RECORDS FOR THIS EXERCISE →
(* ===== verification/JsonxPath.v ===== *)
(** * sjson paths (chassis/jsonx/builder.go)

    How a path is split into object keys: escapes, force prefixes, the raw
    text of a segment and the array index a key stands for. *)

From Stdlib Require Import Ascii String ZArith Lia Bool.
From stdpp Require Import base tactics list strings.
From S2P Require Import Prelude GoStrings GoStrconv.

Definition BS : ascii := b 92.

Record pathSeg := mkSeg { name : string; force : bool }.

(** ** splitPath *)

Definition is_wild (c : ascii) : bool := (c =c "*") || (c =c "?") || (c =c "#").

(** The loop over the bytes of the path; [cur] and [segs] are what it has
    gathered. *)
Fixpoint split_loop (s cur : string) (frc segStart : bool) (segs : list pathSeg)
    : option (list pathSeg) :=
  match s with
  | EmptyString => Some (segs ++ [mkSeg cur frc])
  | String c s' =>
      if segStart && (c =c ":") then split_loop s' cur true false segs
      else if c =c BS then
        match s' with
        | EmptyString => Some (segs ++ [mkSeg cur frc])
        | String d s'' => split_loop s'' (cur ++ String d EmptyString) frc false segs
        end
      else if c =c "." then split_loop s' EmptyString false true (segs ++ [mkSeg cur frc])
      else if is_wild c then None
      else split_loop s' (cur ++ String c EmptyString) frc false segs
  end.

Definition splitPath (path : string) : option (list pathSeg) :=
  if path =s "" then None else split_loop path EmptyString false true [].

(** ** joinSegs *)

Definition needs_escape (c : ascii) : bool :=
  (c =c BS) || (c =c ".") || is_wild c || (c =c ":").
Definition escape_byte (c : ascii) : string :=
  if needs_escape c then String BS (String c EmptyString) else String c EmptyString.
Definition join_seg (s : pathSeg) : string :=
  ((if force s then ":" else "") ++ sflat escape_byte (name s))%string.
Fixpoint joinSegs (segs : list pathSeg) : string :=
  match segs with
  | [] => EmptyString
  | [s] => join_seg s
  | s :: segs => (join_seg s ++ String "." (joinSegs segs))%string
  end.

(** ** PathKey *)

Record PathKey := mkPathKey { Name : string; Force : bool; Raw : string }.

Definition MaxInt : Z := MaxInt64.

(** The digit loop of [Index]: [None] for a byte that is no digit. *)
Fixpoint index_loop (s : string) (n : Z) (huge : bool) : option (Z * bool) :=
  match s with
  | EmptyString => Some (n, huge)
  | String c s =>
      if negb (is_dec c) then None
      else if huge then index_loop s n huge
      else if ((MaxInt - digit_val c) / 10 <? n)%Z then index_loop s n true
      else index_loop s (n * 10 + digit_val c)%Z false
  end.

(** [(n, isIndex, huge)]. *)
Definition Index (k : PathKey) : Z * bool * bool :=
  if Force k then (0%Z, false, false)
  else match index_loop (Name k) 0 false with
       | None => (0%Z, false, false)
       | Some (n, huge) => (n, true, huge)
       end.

TRY IT →
Write out each entry once more, exactly as it was given.

TASK ANSWER →
(* ===== verification/JsonxPath.v ===== *)
(** * sjson paths (chassis/jsonx/builder.go)

    How a path is split into object keys: escapes, force prefixes, the raw
    text of a segment and the array index a key stands for. *)

From Stdlib Require Import Ascii String ZArith Lia Bool.
From stdpp Require Import base tactics list strings.
From S2P Require Import Prelude GoStrings GoStrconv.

Definition BS : ascii := b 92.

Record pathSeg := mkSeg { name : string; force : bool }.

(** ** splitPath *)

Definition is_wild (c : ascii) : bool := (c =c "*") || (c =c "?") || (c =c "#").

(** The loop over the bytes of the path; [cur] and [segs] are what it has
    gathered. *)
Fixpoint split_loop (s cur : string) (frc segStart : bool) (segs : list pathSeg)
    : option (list pathSeg) :=
  match s with
  | EmptyString => Some (segs ++ [mkSeg cur frc])
  | String c s' =>
      if segStart && (c =c ":") then split_loop s' cur true false segs
      else if c =c BS then
        match s' with
        | EmptyString => Some (segs ++ [mkSeg cur frc])
        | String d s'' => split_loop s'' (cur ++ String d EmptyString) frc false segs
        end
      else if c =c "." then split_loop s' EmptyString false true (segs ++ [mkSeg cur frc])
      else if is_wild c then None
      else split_loop s' (cur ++ String c EmptyString) frc false segs
  end.

Definition splitPath (path : string) : option (list pathSeg) :=
  if path =s "" then None else split_loop path EmptyString false true [].

(** ** joinSegs *)

Definition needs_escape (c : ascii) : bool :=
  (c =c BS) || (c =c ".") || is_wild c || (c =c ":").
Definition escape_byte (c : ascii) : string :=
  if needs_escape c then String BS (String c EmptyString) else String c EmptyString.
Definition join_seg (s : pathSeg) : string :=
  ((if force s then ":" else "") ++ sflat escape_byte (name s))%string.
Fixpoint joinSegs (segs : list pathSeg) : string :=
  match segs with
  | [] => EmptyString
  | [s] => join_seg s
  | s :: segs => (join_seg s ++ String "." (joinSegs segs))%string
  end.

(** ** PathKey *)

Record PathKey := mkPathKey { Name : string; Force : bool; Raw : string }.

Definition MaxInt : Z := MaxInt64.

(** The digit loop of [Index]: [None] for a byte that is no digit. *)
Fixpoint index_loop (s : string) (n : Z) (huge : bool) : option (Z * bool) :=
  match s with
  | EmptyString => Some (n, huge)
  | String c s =>
      if negb (is_dec c) then None
      else if huge then index_loop s n huge
      else if ((MaxInt - digit_val c) / 10 <? n)%Z then index_loop s n true
      else index_loop s (n * 10 + digit_val c)%Z false
  end.

(** [(n, isIndex, huge)]. *)
Definition Index (k : PathKey) : Z * bool * bool :=
  if Force k then (0%Z, false, false)
  else match index_loop (Name k) 0 false with
       | None => (0%Z, false, false)
       | Some (n, huge) => (n, true, huge)
       end.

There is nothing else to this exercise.